O problema da sociedade e do aprendizado que se passa desde cedo é a romantização dos relacionamentos abusivos, tanto amorosos como familiares. Essa ideia de que família é tudo que a gente tem é uma construção social. “Porque no momento em que você resolve quebrar essa corrente do relacionamento abusivo, as pessoas vão te questionar, irão colocar em dúvida a sua decisão. E isso é doloroso demais, porque você está lidando com seus sentimentos e o sentimento de outra pessoa”, reflete Gisele.

A ideia que aprendemos desde cedo é de que nossos pais cuidam de nós e depois cuidamos deles. O problema é que muitas vezes o tratamento e as exigências de afeto são possessivas. A sogra tem ciúmes da nora, acha defeito em tudo. Complica tudo. Porque tem medo de que o filho “esqueça” ela. Ou as chantagens são como “você prefere seu pai do que eu”. Quando se trata de família a ideia deveria ser de que não existe um medidor de amor. Não é uma disputa para ver quem é o melhor ou o pior.

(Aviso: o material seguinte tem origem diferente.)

(* ===== verification/MqttSpec.v ===== *)
(** * The MQTT packet codec: wire format and round trips *)

From S2P Require Import Prelude CircBuf Mqtt.
Local Open Scope Z_scope.

Ltac zlen := repeat (rewrite ?length_app, ?length_cons, ?length_nil, ?Nat2Z.inj_add, ?Nat2Z.inj_succ in * ); cbn [length] in *.

(** ** Writing a sequence of bytes *)

Lemma splice_app m p l1 l2 m' :
  splice m p (l1 ++ l2) = Some m' ->
  exists m1, splice m p l1 = Some m1 /\ splice m1 (p + Z.of_nat (length l1)) l2 = Some m'.
Proof.
  unfold splice. rewrite length_app, Nat2Z.inj_add. case_decide as Hd; [|done]. intros [= <-].
  rewrite decide_True by lia. eexists. split; [done|].
  rewrite !length_app, length_take, length_drop, decide_True by lia. f_equal.
  set (a := take (Z.to_nat p) m). set (d := drop (Z.to_nat p + length l1) m).
  assert (length (a ++ l1) = Z.to_nat (p + Z.of_nat (length l1))) as E1 by (unfold a; rewrite length_app, length_take; lia).
  rewrite (assoc_L (++) a l1 d), <- E1, take_app_length, drop_app_ge by lia. unfold d. rewrite drop_drop.
  replace (Z.to_nat p + (length l1 + length l2))%nat with (Z.to_nat p + length l1 + (length (a ++ l1) + length l2 - length (a ++ l1)))%nat by lia.
  by rewrite !(assoc_L (++)).
Qed.

Lemma arr_set_splice m p x : arr_set m p x = splice m p [x].
Proof.
  unfold arr_set, splice. cbn [length]. destruct (decide (0 <= p < Z.of_nat (length m))).
  - rewrite decide_True by lia. f_equal. rewrite insert_take_drop by lia. cbn. by rewrite Nat.add_1_r.
  - by rewrite decide_False by lia.
Qed.

(** [f] writes [l] and moves the pointer behind it. *)
Definition emits (f : wbuf -> option wbuf) (l : list Z) : Prop :=
  forall m p m', splice m p l = Some m' -> f (mk_wbuf m p) = Some (mk_wbuf m' (p + Z.of_nat (length l))).

Lemma emits_nil : emits Some [].
Proof. intros m p m' ->%splice_nil. cbn. by rewrite Z.add_0_r. Qed.

Lemma emits_bind f g l1 l2 : emits f l1 -> emits g l2 -> emits (fun w => f w ≫= g) (l1 ++ l2).
Proof.
  intros Hf Hg m p m' (m1 & E1 & E2)%splice_app. rewrite (Hf _ _ _ E1). cbn. rewrite (Hg _ _ _ E2).
  rewrite length_app, Nat2Z.inj_add. do 2 f_equal. lia.
Qed.

Lemma emits_char c : emits (writeChar c) [u8 c].
Proof. intros m p m' E. unfold writeChar. cbn. rewrite arr_set_splice, E. done. Qed.

Lemma emits_bytes src n l : 0 <= n -> slice src 0 n = Some l -> emits (writeBytes src n) l.
Proof.
  intros Hn Hs m p m' E. unfold writeBytes, memcpy. cbn. rewrite Hs. cbn. rewrite E. cbn. by rewrite (slice_length _ _ _ _ Hs).
Qed.

(** ** The wire format *)

(** A 16-bit number, the high byte first. *)
Definition enc_int (n : Z) : list Z := [n / 256; n mod 256].

(** The remaining length: seven bits per byte, the low ones first. *)
Definition enc_len (n : Z) : list Z :=
  if n <? 128 then [n]
  else if n <? 16384 then [n mod 128 + 128; n / 128]
  else if n <? 2097152 then [n mod 128 + 128; n / 128 mod 128 + 128; n / 16384]
  else [n mod 128 + 128; n / 128 mod 128 + 128; n / 16384 mod 128 + 128; n / 2097152].

(** A string, prefixed by its length. *)
Definition enc_str (l : list Z) : list Z := enc_int (Z.of_nat (length l)) ++ l.

(** The bytes an [MQTTString] stands for: either a counted string or a C string,
    not both. *)
Inductive str_is : MQTTString -> list Z -> Prop :=
  | str_counted l rest : l <> [] -> str_is (mk_mqttstring None (mk_lenstring (Z.of_nat (length l)) (Some (l ++ rest)))) l
  | str_empty d : str_is (mk_mqttstring None (mk_lenstring 0 d)) []
  | str_c l rest len d : len <= 0 -> Forall (fun c => c <> 0) l ->
      str_is (mk_mqttstring (Some (l ++ 0 :: rest)) (mk_lenstring len d)) l.

(** A string whose length fits its prefix. *)
Definition mstr (s : MQTTString) (l : list Z) : Prop := str_is s l /\ Z.of_nat (length l) < 2 ^ 16.

Lemma strlen_app l rest : Forall (fun c => c <> 0) l -> strlen (l ++ 0 :: rest) = Some (Z.of_nat (length l)).
Proof.
  induction 1 as [|c l Hc _ IH]; [done|]. cbn [app strlen]. rewrite (proj2 (Z.eqb_neq c 0) Hc), IH. cbn. f_equal. lia.
Qed.

Lemma emits_int n : 0 <= n < 2 ^ 16 -> emits (writeInt n) (enc_int n).
Proof.
  intros Hn. unfold writeInt. rewrite Z.quot_div_nonneg, Z.rem_mod_nonneg by lia.
  replace (enc_int n) with ([u8 (n / 256)] ++ [u8 (n mod 256)]); [apply emits_bind; apply emits_char|].
  unfold enc_int, u8. pose proof (Z.mod_pos_bound n 256). rewrite !wrap_small; [done|lia|].
  split; [apply Z.div_pos; lia|apply Z.div_lt_upper_bound; lia].
Qed.

Lemma slice_app_l l rest : slice (l ++ rest) 0 (Z.of_nat (length l)) = Some l.
Proof. rewrite slice_prefix by (rewrite length_app; lia). by rewrite Nat2Z.id, take_app_length. Qed.

Lemma emits_string s l : mstr s l -> emits (writeMQTTString s) (enc_str l).
Proof.
  intros [Hs Hl]. unfold writeMQTTString, enc_str. destruct Hs as [l rest Hne|d|l rest len d Hlen Hnz]; cbn [lenstring ls_len ls_data cstring].
  - destruct l as [|c l]; [done|]. rewrite (proj2 (Z.ltb_lt 0 _)) by (cbn; lia).
    apply emits_bind; [by apply emits_int; lia|]. cbn [option_bind mbind]. apply emits_bytes; [lia|]. apply slice_app_l.
  - apply (emits_int 0). lia.
  - rewrite (proj2 (Z.ltb_ge 0 _)) by lia. unfold writeCString. rewrite strlen_app by done. cbn [mbind option_bind].
    rewrite signed_small by (cbn; lia). apply emits_bind; [apply emits_int; lia|]. apply emits_bytes; [lia|].
    apply (slice_app_l l (0 :: rest)).
Qed.

Lemma mstr_len s l : mstr s l -> MQTTstrlen s = Some (Z.of_nat (length l)).
Proof.
  intros [Hs Hl]. destruct Hs as [l rest Hne|d|l rest len d Hlen Hnz]; cbn; [done..|].
  rewrite strlen_app by done. cbn. rewrite signed_small by (cbn; lia). done.
Qed.

(** ** The remaining length *)

Definition len_max : Z := 2 ^ 28.

Lemma enc_len_rec n : 128 <= n < len_max -> enc_len n = (n mod 128 + 128) :: enc_len (n / 128).
Proof.
  intros Hn. unfold len_max in Hn. pose proof (Z.div_mod n 128). pose proof (Z.mod_pos_bound n 128). unfold enc_len at 1.
  rewrite (proj2 (Z.ltb_ge n 128)) by lia. unfold enc_len. rewrite !Z.div_div by lia.
  destruct (Z.ltb_spec n 16384); [by rewrite (proj2 (Z.ltb_lt (n / 128) 128)) by lia|].
  rewrite (proj2 (Z.ltb_ge (n / 128) 128)) by lia.
  destruct (Z.ltb_spec n 2097152); [by rewrite (proj2 (Z.ltb_lt (n / 128) 16384)) by lia|].
  rewrite (proj2 (Z.ltb_ge (n / 128) 16384)) by lia. by rewrite (proj2 (Z.ltb_lt (n / 128) 2097152)) by lia.
Qed.

Lemma enc_len_small n : 0 <= n < 128 -> enc_len n = [n].
Proof. intros. unfold enc_len. by rewrite (proj2 (Z.ltb_lt n 128)) by lia. Qed.

Lemma rem_len_length n : (1 <= length (enc_len n) <= 4)%nat.
Proof. unfold enc_len. repeat case_match; cbn; lia. Qed.

Lemma encode_step fuel buf off rc n :
  0 <= n ->
  encode_loop (S fuel) buf off rc n =
    (buf ← arr_set buf (off + rc) (u8 (if 0 <? n / 128 then Z.lor (n mod 128) 128 else n mod 128));
     if 0 <? n / 128 then encode_loop fuel buf off (rc + 1) (n / 128) else Some (rc + 1, buf)).
Proof. intros Hn. cbn [encode_loop]. by rewrite Z.quot_div_nonneg, Z.rem_mod_nonneg by lia. Qed.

G.S*, 15 anos, acredita que não falar sobre o assunto é melhor, já que muitas pessoas dizem que é coisa de adolescente que os pais ficam no pé. A mãe às vezes tem momentos de raiva e geralmente nesses momentos ele acaba sendo o único presente em casa. “Ela diz que a culpa é minha por tudo que acontece. Que eu deveria escolher ela do que meu pai. Às vezes fala que minha obrigação é contar tudo que ouço meu pai falar para ela. E eu sei que da mesma forma que não falo para ele sobre as coisas dela, não falarei para ela”.

A cobrança em relação a trabalhar está presente sempre. Ele explica que, infelizmente, por conta da idade, não aceitam empregá-lo, nem nas lavações eles estão aceitando direito. Então, o que acaba fazendo é entregar panfletos. “Não é muito, mas ajuda quando eu quero ir comer algo com meus amigos, ou comprar algo”. Em muitas situações, como brigas entre os pais, ele se sente desconfortável porque de alguma forma acaba sempre caindo algo sobre ele. “Ela acaba sempre achando um jeito de fazer chantagem emocional. Parece coisa boba, nem sei se chega a ser um relacionamento abusivo, mas as vezes me sinto sufocado”.

Indicação de Leitura: Eu, minha mãe e nosso relacionamento abusivo

Indicação de filme: As virgens Suicidas.

*Fonte solicitou que não fosse divulgado o nome.